EXERCISE BRIEF: Provide an exact copy of the lines from the beginning of the records through the line that includes "[git] processes, name", and of no others.

TASK MATERIAL:

*** Begin section ***

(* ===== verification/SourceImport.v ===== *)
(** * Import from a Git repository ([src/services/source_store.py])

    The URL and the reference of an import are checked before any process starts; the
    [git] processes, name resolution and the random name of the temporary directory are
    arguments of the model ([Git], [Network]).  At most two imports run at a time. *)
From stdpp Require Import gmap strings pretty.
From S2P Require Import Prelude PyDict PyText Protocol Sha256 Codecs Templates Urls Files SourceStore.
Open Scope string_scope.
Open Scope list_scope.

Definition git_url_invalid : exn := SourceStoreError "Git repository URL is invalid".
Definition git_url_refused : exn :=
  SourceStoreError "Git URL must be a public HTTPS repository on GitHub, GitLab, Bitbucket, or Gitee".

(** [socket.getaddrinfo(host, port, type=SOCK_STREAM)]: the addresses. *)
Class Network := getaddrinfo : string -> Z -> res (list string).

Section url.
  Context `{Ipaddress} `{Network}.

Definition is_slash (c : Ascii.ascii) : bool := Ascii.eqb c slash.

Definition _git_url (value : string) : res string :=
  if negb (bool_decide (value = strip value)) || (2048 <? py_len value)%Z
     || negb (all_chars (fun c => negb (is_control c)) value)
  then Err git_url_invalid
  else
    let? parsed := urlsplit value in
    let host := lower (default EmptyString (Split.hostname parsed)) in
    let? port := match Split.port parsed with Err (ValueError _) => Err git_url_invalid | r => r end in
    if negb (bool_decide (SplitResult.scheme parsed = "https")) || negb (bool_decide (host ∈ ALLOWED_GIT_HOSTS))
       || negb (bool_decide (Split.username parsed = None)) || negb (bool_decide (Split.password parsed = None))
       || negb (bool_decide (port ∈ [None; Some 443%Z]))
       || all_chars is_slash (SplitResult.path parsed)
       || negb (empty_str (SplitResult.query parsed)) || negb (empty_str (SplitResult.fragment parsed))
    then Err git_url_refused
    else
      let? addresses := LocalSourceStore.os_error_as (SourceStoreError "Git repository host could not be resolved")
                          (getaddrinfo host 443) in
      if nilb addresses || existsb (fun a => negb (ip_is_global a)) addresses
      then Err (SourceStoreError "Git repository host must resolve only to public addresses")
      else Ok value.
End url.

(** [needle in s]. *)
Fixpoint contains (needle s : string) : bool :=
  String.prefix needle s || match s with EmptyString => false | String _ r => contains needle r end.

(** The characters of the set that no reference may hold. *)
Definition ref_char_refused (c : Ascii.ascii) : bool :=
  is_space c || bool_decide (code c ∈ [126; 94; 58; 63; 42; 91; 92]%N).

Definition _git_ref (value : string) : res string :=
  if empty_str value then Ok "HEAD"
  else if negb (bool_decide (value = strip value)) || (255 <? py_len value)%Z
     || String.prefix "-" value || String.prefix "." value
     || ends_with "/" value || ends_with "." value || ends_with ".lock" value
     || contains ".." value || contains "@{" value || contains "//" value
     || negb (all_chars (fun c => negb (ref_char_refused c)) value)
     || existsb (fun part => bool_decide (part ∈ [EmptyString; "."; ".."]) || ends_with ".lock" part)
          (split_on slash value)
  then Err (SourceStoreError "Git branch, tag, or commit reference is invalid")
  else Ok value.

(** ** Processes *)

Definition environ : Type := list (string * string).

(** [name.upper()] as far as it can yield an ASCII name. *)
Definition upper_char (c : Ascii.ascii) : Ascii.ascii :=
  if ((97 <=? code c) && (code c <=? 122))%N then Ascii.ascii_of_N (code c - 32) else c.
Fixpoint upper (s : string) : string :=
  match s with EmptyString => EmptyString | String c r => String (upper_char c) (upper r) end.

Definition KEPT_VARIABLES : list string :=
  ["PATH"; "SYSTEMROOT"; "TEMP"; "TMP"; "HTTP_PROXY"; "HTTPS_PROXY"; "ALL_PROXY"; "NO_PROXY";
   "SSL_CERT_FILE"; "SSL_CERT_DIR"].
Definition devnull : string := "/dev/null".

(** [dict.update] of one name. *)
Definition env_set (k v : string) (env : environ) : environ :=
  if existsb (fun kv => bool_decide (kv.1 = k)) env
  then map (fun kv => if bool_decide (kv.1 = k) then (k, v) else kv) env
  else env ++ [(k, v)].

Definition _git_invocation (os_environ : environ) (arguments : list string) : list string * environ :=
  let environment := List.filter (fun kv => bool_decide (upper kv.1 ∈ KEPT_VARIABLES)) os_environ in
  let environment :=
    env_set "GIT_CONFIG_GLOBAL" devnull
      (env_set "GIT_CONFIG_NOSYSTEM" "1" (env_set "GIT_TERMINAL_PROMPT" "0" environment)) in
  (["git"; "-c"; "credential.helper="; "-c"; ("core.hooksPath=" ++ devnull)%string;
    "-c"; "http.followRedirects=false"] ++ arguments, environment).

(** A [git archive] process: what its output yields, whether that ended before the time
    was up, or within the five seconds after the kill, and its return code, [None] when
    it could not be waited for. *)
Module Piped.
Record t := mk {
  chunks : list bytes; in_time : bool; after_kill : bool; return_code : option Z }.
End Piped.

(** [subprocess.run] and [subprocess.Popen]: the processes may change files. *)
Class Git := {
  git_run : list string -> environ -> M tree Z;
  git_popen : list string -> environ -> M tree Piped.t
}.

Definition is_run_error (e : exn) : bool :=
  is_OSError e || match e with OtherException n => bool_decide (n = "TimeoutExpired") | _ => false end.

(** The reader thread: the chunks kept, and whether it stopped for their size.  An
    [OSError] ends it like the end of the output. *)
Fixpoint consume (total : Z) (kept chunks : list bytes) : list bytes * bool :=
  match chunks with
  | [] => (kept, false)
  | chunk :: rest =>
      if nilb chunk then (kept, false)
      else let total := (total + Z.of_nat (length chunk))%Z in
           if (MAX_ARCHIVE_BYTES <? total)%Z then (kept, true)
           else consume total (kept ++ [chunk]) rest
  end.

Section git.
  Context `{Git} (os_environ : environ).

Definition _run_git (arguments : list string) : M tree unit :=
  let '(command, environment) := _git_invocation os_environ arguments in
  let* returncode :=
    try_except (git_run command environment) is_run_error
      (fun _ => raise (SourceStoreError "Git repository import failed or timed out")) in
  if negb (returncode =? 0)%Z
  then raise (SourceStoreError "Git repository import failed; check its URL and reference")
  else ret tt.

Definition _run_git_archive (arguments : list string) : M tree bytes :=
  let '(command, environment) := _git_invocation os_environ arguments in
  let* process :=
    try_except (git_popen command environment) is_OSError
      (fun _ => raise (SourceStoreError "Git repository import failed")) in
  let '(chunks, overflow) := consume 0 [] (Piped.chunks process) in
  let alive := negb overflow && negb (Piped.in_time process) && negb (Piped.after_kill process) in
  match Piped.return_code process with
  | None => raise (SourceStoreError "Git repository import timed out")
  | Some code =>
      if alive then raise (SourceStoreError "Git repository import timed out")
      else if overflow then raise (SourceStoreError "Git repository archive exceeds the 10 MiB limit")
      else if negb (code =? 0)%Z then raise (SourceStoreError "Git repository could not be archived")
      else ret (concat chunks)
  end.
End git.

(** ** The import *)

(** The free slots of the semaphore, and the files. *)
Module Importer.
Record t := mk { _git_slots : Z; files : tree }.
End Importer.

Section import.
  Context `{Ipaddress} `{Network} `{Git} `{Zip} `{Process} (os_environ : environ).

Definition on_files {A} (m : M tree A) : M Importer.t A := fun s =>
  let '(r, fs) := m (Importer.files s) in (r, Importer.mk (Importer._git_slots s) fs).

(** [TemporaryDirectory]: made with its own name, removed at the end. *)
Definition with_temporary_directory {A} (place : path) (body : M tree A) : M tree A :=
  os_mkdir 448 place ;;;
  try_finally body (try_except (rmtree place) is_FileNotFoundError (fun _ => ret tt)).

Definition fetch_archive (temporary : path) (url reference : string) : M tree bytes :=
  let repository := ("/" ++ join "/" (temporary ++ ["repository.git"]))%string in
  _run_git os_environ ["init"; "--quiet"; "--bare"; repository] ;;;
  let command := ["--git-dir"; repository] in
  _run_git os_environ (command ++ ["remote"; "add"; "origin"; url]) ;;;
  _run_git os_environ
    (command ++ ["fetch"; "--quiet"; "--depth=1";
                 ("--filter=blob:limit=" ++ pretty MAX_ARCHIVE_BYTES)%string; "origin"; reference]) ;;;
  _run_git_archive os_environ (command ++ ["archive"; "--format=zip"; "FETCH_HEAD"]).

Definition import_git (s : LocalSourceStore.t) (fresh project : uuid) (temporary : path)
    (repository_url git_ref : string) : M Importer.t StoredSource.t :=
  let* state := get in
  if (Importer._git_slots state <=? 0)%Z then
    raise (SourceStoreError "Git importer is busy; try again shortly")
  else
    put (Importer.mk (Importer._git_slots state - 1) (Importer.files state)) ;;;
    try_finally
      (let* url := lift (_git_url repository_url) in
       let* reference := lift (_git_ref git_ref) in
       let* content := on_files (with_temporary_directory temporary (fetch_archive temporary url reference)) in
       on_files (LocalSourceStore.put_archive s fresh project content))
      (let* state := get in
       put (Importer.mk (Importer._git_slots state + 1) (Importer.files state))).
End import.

*** End section ***

RESPONSE:
(* ===== verification/SourceImport.v ===== *)
(** * Import from a Git repository ([src/services/source_store.py])

    The URL and the reference of an import are checked before any process starts; the
    [git] processes, name resolution and the random name of the temporary directory are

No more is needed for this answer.